#### TASK BRIEF:
From the line containing "destruct Hs' as" to the last line below, retype everything word for word.

----

(** A switch from [r] to [b] that leaves the other coroutines alone. *)
Lemma switch_wf mn r b m m' cr cb :
  wf mn r m →
  t_main_co m' = Some mn → t_cur_co m' = Some b → t_running m' = Some b → t_caller_co m' = None →
  s_stack_id m <= s_stack_id m' →
  (∀ x, x ≠ r → x ≠ b → t_cos m' !! x = t_cos m !! x) →
  t_cos m' !! r = Some cr → (r = b ∨ suspended r cr ∨ (r ≠ mn ∧ finished cr)) →
  0 <= m_stackId cr <= s_stack_id m' → (r = mn → m_stackId cr = 0) →
  t_cos m' !! b = Some cb → m_state cb = EXECING → m_frame cb = Running →
  0 <= m_stackId cb <= s_stack_id m' → (b = mn → m_stackId cb = 0) →
  (∀ sid st, t_map_co_stack m' !! sid = Some st →
    stack_ok mn b (t_cos m') (s_stack_id m') sid st) →
  (b = mn ∨ ∃ sid st, t_map_co_stack m' !! sid = Some (b :: st)) →
  wf mn b m'.
Proof.
  intros Hw Hm Hcu Hru Hca Hlim Hoth Hr Hrs Hrid Hr0 Hb Hbs Hbf Hbid Hb0 Hst Htop.
  split; try done; [pose proof (wf_limit _ _ _ Hw); lia| |].
  - destruct (decide (b = mn)) as [->|Hbm]; [exists cb; auto|].
    destruct (decide (r = mn)) as [->|Hrm].
    { exists cr. split_and!; [done|auto|]. destruct Hrs as [?|[?|[? _]]]; [done|by right|done]. }
    destruct (wf_main_co _ _ _ Hw) as (c & Hc & Hc0 & Hcs). exists c.
    rewrite Hoth by done. split_and!; try done. destruct Hcs; [done|by right].
  - intros a c Hc. unfold co_ok. case_decide as Hab.
    { subst a. rewrite Hb in Hc. injection Hc as <-. done. }
    destruct (decide (a = r)) as [->|Har].
    { rewrite Hr in Hc. injection Hc as <-. split; [|done]. naive_solver. }
    rewrite Hoth in Hc by done. destruct (wf_cos _ _ _ Hw _ _ Hc) as [Ho ?]. split; [|lia].
    unfold co_ok in Ho. by rewrite decide_False in Ho by done.
Qed.

Ltac cos := repeat first
  [ rewrite lookup_alter_eq | rewrite lookup_alter_ne by congruence
  | rewrite lookup_insert_eq | rewrite lookup_insert_ne by congruence ].

(** The running coroutine suspends itself in favour of [b]. *)
Lemma switch_to mn r b m m1 cr cb :
  wf mn r m → r ≠ b →
  t_main_co m1 = Some mn → t_cur_co m1 = Some b → t_running m1 = Some r → t_caller_co m1 = None →
  s_stack_id m <= s_stack_id m1 →
  (∀ x, x ≠ r → x ≠ b → t_cos m1 !! x = t_cos m !! x) →
  t_cos m1 !! r = Some cr → m_state cr = YIELD →
  0 <= m_stackId cr <= s_stack_id m1 → (r = mn → m_stackId cr = 0) →
  t_cos m1 !! b = Some cb → m_state cb = EXECING → loadable b cb →
  0 <= m_stackId cb <= s_stack_id m1 → (b = mn → m_stackId cb = 0) →
  (∀ sid st, t_map_co_stack m1 !! sid = Some st →
    stack_ok mn b (t_cos m1) (s_stack_id m1) sid st) →
  (b = mn ∨ ∃ sid st, t_map_co_stack m1 !! sid = Some (b :: st)) →
  ∃ m', swapcontext r b m1 = Ret m' ∧ wf mn b m' ∧
    t_map_co_stack m' = t_map_co_stack m1 ∧ s_stack_id m' = s_stack_id m1 ∧
    (∀ x, x ≠ r → x ≠ b → t_cos m' !! x = t_cos m1 !! x) ∧
    (∃ g, t_cos m' !! r = Some (set_ctx (Susp r g) (set_frame (At g) cr))) ∧
    t_cos m' !! b = Some (set_frame Running cb).
Proof.
  intros Hw Hne Hm Hcu Hru Hca Hlim Hoth Hr Hrs Hrid Hr0 Hb Hbs Hbl Hbid Hb0 Hst Htop.
  rewrite (swapcontext_spec r b cr cb m1 Hne Hru Hr Hb Hbl). eexists. split; [done|].
  set (m' := with_running _ _ _).
  assert (t_cos m' !! r = Some (set_ctx (Susp r (t_saves m1)) (set_frame (At (t_saves m1)) cr)))
    as Hr' by (simpl; cos; by rewrite Hr).
  assert (t_cos m' !! b = Some (set_frame Running cb)) as Hb' by (simpl; cos; by rewrite Hb).
  assert (∀ x, x ≠ r → x ≠ b → t_cos m' !! x = t_cos m1 !! x) as Ho'
    by (intros; simpl; by cos).
  split_and!; try done; [|eauto].
  apply (switch_wf mn r b m m' (set_ctx (Susp r (t_saves m1)) (set_frame (At (t_saves m1)) cr))
    (set_frame Running cb) Hw); try done.
  - intros x Hxr Hxb. by rewrite Ho', Hoth.
  - right. left. split; [done|]. eexists. done.
  - intros sid st Hsid. destruct (Hst sid st Hsid) as (H1 & H2 & H3 & H4).
    do 3 (split; [done|]). intros a Ha. destruct (H4 a Ha) as (Ham & c & Hc & Hc').
    split; [done|]. destruct (decide (a = r)) as [->|Har].
    { eexists. split; [exact Hr'|]. rewrite Hr in Hc. by injection Hc as <-. }
    destruct (decide (a = b)) as [->|Hab].
    { eexists. split; [exact Hb'|]. rewrite Hb in Hc. by injection Hc as <-. }
    exists c. by rewrite Ho'.
Qed.

(** Where the running coroutine of a consistent thread stands. *)
Lemma wf_stack_top mn r m :
  wf mn r m → r ≠ mn →
  ∃ c sid st, t_cos m !! r = Some c ∧ m_state c = EXECING ∧ m_frame c = Running ∧
    m_stack c = true ∧ m_stackId c = sid ∧ 0 < sid ∧ t_map_co_stack m !! sid = Some (r :: st).
Proof.
  intros Hw Hne. destruct (wf_running _ _ _ Hw) as (c & Hc & Hs & Hf).
  destruct (wf_top _ _ _ Hw) as [?|(sid & st & Hst)]; [done|].
  destruct (wf_stacks _ _ _ Hw _ _ Hst) as (_ & _ & Hsid & Ha).
  destruct (Ha r) as (_ & c' & Hc' & Hid & Hstk & _); [by left|]. rewrite Hc in Hc'.
  injection Hc' as <-. exists c, sid, st. split_and!; try done. lia.
Qed.

Lemma top_of_cons m sid a st : t_map_co_stack m !! sid = Some (a :: st) → top_of m sid = Ret a.
Proof. intros H. unfold top_of. by rewrite H. Qed.

(** A stack stays well-formed when states and other fields of its members
    are kept, or set to YIELD. *)
Lemma stack_ok_mono mn r r' cos cos' limit limit' sid st :
  stack_ok mn r cos limit sid st → limit <= limit' →
  (∀ a c, a ∈ st → cos !! a = Some c → ∃ c', cos' !! a = Some c' ∧
     m_stackId c' = m_stackId c ∧ m_stack c' = m_stack c ∧
     (a = r' ∨ m_state c' = YIELD ∨ (a ≠ r ∧ m_state c' = m_state c))) →
  stack_ok mn r' cos' limit' sid st.
Proof.
  intros (H1 & H2 & H3 & H4) Hl Hc. do 2 (split; [done|]). split; [lia|].
  intros a Ha. destruct (H4 a Ha) as (Ham & c & Hca & Hid & Hstk & Hs). split; [done|].
  destruct (Hc a c Ha Hca) as (c' & Hc' & Hid' & Hstk' & Hs'). exists c'.
  split_and!; [done|congruence|congruence|].
  destruct Hs' as [?|[?|[? ?]]]; [by left|by right|]. right. destruct Hs; congruence.
Qed.
(** [src/src/iomanager.cpp:332-337] IOManager::fdContextsResize, the contexts for the new entries *)
Fixpoint fill_contexts (n : nat) (m : IOManager) : IOManager :=
  match n with
  | O => m
  | S n =>
      let a := m_fresh m in
      fill_contexts n
        (mkIOManager (m_sched m) (m_tm m) (m_pendingEventCount m) (m_fdContexts m ++ [a])
           (<[a := FdContext_new (zlen (m_fdContexts m))]> (m_ctxs m)) (a + 1) (m_ctl m))
  end.

(** [src/src/iomanager.cpp:325-338] IOManager::fdContextsResize *)
Definition fdContextsResize (size : Z) (m : IOManager) : IOManager :=
  let gone := zdrop size (m_fdContexts m) in
  let m := mkIOManager (m_sched m) (m_tm m) (m_pendingEventCount m) (ztake size (m_fdContexts m))
             (foldr (fun a h => delete a h) (m_ctxs m) gone) (m_fresh m) (m_ctl m) in
  fill_contexts (Z.to_nat (size - zlen (m_fdContexts m))) m.

(** [src/src/iomanager.cpp:47-62] IOManager::IOManager, once epoll and the pipe are made (their failures are assertions; that of epoll_create only logs, and the epoll_ctl that follows asserts) *)
Definition IOManager_new (s : Scheduler) : IOManager :=
  fdContextsResize 64 (mkIOManager s Timer.TimerManager_new 0 [] ∅ 0 []).

(** ** Adding an event *)

(** [src/src/iomanager.cpp:78-81] IOManager::addEvent, under the read lock: the context when there is one *)
Definition addEvent_find (fd : Z) (m : IOManager) : res (option Z) :=
  if fd <? zlen (m_fdContexts m) then
    if fd <? 0 then Undef "negative index"
    else a ← deref (m_fdContexts m !! Z.to_nat fd) "index out of range"; Ret (Some a)
  else Ret None.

----

#### RESULT FOR THIS EXERCISE:
  destruct Hs' as [?|[?|[? ?]]]; [by left|by right|]. right. destruct Hs; congruence.
Qed.
(** [src/src/iomanager.cpp:332-337] IOManager::fdContextsResize, the contexts for the new entries *)
Fixpoint fill_contexts (n : nat) (m : IOManager) : IOManager :=
  match n with
  | O => m
  | S n =>
      let a := m_fresh m in
      fill_contexts n
        (mkIOManager (m_sched m) (m_tm m) (m_pendingEventCount m) (m_fdContexts m ++ [a])
           (<[a := FdContext_new (zlen (m_fdContexts m))]> (m_ctxs m)) (a + 1) (m_ctl m))
  end.

(** [src/src/iomanager.cpp:325-338] IOManager::fdContextsResize *)
Definition fdContextsResize (size : Z) (m : IOManager) : IOManager :=
  let gone := zdrop size (m_fdContexts m) in
  let m := mkIOManager (m_sched m) (m_tm m) (m_pendingEventCount m) (ztake size (m_fdContexts m))
             (foldr (fun a h => delete a h) (m_ctxs m) gone) (m_fresh m) (m_ctl m) in
  fill_contexts (Z.to_nat (size - zlen (m_fdContexts m))) m.

(** [src/src/iomanager.cpp:47-62] IOManager::IOManager, once epoll and the pipe are made (their failures are assertions; that of epoll_create only logs, and the epoll_ctl that follows asserts) *)
Definition IOManager_new (s : Scheduler) : IOManager :=
  fdContextsResize 64 (mkIOManager s Timer.TimerManager_new 0 [] ∅ 0 []).

(** ** Adding an event *)

(** [src/src/iomanager.cpp:78-81] IOManager::addEvent, under the read lock: the context when there is one *)
Definition addEvent_find (fd : Z) (m : IOManager) : res (option Z) :=
  if fd <? zlen (m_fdContexts m) then
    if fd <? 0 then Undef "negative index"
    else a ← deref (m_fdContexts m !! Z.to_nat fd) "index out of range"; Ret (Some a)
  else Ret None.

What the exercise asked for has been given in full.